What needs to be done = Will you return, word for word, only the lines from the top of the data below down to and including the one with "E_icpp_release (self : OS_TID)"?

Records from a data collection =
---+---

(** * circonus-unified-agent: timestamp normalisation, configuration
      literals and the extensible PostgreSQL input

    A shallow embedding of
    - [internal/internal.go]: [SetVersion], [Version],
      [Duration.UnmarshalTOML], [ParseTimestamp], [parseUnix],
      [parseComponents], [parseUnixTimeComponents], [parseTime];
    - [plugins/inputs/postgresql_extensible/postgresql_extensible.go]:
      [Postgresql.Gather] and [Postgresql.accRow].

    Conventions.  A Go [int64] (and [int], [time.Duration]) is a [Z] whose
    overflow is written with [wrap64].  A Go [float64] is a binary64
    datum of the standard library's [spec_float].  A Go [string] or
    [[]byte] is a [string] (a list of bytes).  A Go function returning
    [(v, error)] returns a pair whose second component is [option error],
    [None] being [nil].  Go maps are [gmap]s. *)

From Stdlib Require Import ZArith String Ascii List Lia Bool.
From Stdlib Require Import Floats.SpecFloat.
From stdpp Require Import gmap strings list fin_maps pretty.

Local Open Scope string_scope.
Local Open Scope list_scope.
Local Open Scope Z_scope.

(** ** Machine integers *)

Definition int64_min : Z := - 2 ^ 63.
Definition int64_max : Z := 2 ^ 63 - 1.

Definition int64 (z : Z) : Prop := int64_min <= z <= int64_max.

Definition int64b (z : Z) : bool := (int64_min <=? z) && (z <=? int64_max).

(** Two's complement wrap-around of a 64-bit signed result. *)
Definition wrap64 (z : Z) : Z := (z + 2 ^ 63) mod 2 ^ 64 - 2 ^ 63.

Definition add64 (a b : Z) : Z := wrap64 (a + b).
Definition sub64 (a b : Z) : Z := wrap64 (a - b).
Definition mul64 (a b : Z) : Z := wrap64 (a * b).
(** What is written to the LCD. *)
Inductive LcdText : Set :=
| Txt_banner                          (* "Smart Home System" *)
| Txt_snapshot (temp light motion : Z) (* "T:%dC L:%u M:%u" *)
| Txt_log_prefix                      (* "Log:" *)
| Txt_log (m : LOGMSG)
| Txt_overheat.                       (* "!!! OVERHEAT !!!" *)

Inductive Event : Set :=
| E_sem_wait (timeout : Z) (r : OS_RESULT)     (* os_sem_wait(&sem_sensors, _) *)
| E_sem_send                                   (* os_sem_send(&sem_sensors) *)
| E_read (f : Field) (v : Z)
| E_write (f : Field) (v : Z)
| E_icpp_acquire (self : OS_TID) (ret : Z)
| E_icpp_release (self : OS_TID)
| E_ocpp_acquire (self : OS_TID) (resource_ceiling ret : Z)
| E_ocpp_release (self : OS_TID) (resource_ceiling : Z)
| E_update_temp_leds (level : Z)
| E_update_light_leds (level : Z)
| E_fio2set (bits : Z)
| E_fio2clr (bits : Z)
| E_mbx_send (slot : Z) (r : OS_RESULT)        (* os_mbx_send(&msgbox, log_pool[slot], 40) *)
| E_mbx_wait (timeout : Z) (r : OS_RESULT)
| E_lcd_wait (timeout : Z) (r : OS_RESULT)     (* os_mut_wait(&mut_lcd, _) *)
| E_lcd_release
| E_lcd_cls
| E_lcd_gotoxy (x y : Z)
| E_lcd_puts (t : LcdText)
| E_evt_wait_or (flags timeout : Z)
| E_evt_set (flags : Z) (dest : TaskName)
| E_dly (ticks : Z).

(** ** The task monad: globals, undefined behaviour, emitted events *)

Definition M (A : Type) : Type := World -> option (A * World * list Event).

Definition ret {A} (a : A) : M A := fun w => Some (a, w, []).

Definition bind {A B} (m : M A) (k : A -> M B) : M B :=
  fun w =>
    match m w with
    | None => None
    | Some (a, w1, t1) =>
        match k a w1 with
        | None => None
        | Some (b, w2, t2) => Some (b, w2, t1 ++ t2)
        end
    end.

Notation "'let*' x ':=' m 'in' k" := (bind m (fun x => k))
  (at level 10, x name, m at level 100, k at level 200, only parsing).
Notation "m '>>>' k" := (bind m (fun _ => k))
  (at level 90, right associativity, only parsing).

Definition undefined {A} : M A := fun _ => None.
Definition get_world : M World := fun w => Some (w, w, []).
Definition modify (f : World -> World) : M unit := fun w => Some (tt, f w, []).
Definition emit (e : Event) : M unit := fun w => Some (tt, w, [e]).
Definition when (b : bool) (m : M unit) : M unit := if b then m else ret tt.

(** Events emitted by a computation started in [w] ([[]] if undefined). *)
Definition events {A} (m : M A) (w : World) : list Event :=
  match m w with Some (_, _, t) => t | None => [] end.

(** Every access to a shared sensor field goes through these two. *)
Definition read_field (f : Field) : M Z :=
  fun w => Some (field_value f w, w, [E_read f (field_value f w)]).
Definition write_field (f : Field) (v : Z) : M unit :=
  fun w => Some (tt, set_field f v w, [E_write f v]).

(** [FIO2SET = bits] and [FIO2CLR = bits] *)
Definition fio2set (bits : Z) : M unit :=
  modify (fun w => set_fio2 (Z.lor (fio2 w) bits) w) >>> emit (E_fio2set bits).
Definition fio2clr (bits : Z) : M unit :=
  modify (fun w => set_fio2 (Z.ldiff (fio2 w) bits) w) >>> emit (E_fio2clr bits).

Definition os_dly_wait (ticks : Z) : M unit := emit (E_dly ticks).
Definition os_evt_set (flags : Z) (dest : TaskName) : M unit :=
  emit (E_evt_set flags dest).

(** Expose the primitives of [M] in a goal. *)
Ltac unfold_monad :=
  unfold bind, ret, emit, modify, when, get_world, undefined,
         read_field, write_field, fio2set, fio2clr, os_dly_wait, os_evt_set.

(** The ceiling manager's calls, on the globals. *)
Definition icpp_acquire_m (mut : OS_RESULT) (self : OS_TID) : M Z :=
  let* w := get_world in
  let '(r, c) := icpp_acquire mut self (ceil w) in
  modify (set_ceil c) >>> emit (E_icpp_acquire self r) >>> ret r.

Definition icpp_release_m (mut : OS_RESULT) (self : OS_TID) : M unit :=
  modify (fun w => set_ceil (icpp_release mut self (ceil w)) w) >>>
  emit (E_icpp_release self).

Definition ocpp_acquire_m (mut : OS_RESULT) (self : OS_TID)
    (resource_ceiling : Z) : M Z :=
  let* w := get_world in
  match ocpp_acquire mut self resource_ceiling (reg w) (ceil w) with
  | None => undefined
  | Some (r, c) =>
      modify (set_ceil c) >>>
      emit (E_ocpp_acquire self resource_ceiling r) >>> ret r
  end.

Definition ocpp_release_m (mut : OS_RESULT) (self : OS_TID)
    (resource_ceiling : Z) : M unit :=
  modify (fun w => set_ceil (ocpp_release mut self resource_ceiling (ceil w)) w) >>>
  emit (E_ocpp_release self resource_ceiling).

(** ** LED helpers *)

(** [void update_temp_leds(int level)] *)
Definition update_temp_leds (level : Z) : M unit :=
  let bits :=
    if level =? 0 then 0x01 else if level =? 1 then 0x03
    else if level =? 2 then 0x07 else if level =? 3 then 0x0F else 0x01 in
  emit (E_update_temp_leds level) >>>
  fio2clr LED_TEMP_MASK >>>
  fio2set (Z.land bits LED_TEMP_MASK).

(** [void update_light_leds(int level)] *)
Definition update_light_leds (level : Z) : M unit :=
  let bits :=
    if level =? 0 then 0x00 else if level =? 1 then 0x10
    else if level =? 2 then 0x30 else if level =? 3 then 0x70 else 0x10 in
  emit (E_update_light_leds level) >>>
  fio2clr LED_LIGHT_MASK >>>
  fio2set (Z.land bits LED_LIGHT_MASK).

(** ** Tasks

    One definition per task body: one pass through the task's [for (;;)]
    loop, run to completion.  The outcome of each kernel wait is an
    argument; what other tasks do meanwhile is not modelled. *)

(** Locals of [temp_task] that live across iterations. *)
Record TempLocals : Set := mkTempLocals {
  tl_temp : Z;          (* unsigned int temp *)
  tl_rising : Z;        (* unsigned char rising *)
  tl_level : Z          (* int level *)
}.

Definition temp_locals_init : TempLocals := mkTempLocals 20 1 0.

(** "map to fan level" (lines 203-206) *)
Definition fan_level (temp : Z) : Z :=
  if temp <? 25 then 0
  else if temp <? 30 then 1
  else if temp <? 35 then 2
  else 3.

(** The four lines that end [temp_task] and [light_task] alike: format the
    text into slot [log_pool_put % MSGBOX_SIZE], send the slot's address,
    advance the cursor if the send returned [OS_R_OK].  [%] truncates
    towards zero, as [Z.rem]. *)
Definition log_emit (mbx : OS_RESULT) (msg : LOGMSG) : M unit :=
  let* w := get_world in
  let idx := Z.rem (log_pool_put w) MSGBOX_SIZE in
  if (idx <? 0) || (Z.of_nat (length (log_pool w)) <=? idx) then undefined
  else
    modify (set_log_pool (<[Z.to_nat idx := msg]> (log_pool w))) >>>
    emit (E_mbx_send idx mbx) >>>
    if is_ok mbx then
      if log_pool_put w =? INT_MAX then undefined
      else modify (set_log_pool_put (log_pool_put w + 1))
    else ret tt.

---+---

Output =
(** * circonus-unified-agent: timestamp normalisation, configuration
      literals and the extensible PostgreSQL input

    A shallow embedding of
    - [internal/internal.go]: [SetVersion], [Version],
      [Duration.UnmarshalTOML], [ParseTimestamp], [parseUnix],
      [parseComponents], [parseUnixTimeComponents], [parseTime];
    - [plugins/inputs/postgresql_extensible/postgresql_extensible.go]:
      [Postgresql.Gather] and [Postgresql.accRow].

    Conventions.  A Go [int64] (and [int], [time.Duration]) is a [Z] whose
    overflow is written with [wrap64].  A Go [float64] is a binary64
    datum of the standard library's [spec_float].  A Go [string] or
    [[]byte] is a [string] (a list of bytes).  A Go function returning
    [(v, error)] returns a pair whose second component is [option error],
    [None] being [nil].  Go maps are [gmap]s. *)

From Stdlib Require Import ZArith String Ascii List Lia Bool.
From Stdlib Require Import Floats.SpecFloat.
From stdpp Require Import gmap strings list fin_maps pretty.

Local Open Scope string_scope.
Local Open Scope list_scope.
Local Open Scope Z_scope.

(** ** Machine integers *)

Definition int64_min : Z := - 2 ^ 63.
Definition int64_max : Z := 2 ^ 63 - 1.

Definition int64 (z : Z) : Prop := int64_min <= z <= int64_max.

Definition int64b (z : Z) : bool := (int64_min <=? z) && (z <=? int64_max).

(** Two's complement wrap-around of a 64-bit signed result. *)
Definition wrap64 (z : Z) : Z := (z + 2 ^ 63) mod 2 ^ 64 - 2 ^ 63.

Definition add64 (a b : Z) : Z := wrap64 (a + b).
Definition sub64 (a b : Z) : Z := wrap64 (a - b).
Definition mul64 (a b : Z) : Z := wrap64 (a * b).
(** What is written to the LCD. *)
Inductive LcdText : Set :=
| Txt_banner                          (* "Smart Home System" *)
| Txt_snapshot (temp light motion : Z) (* "T:%dC L:%u M:%u" *)
| Txt_log_prefix                      (* "Log:" *)
| Txt_log (m : LOGMSG)
| Txt_overheat.                       (* "!!! OVERHEAT !!!" *)

Inductive Event : Set :=
| E_sem_wait (timeout : Z) (r : OS_RESULT)     (* os_sem_wait(&sem_sensors, _) *)
| E_sem_send                                   (* os_sem_send(&sem_sensors) *)
| E_read (f : Field) (v : Z)
| E_write (f : Field) (v : Z)
| E_icpp_acquire (self : OS_TID) (ret : Z)
| E_icpp_release (self : OS_TID)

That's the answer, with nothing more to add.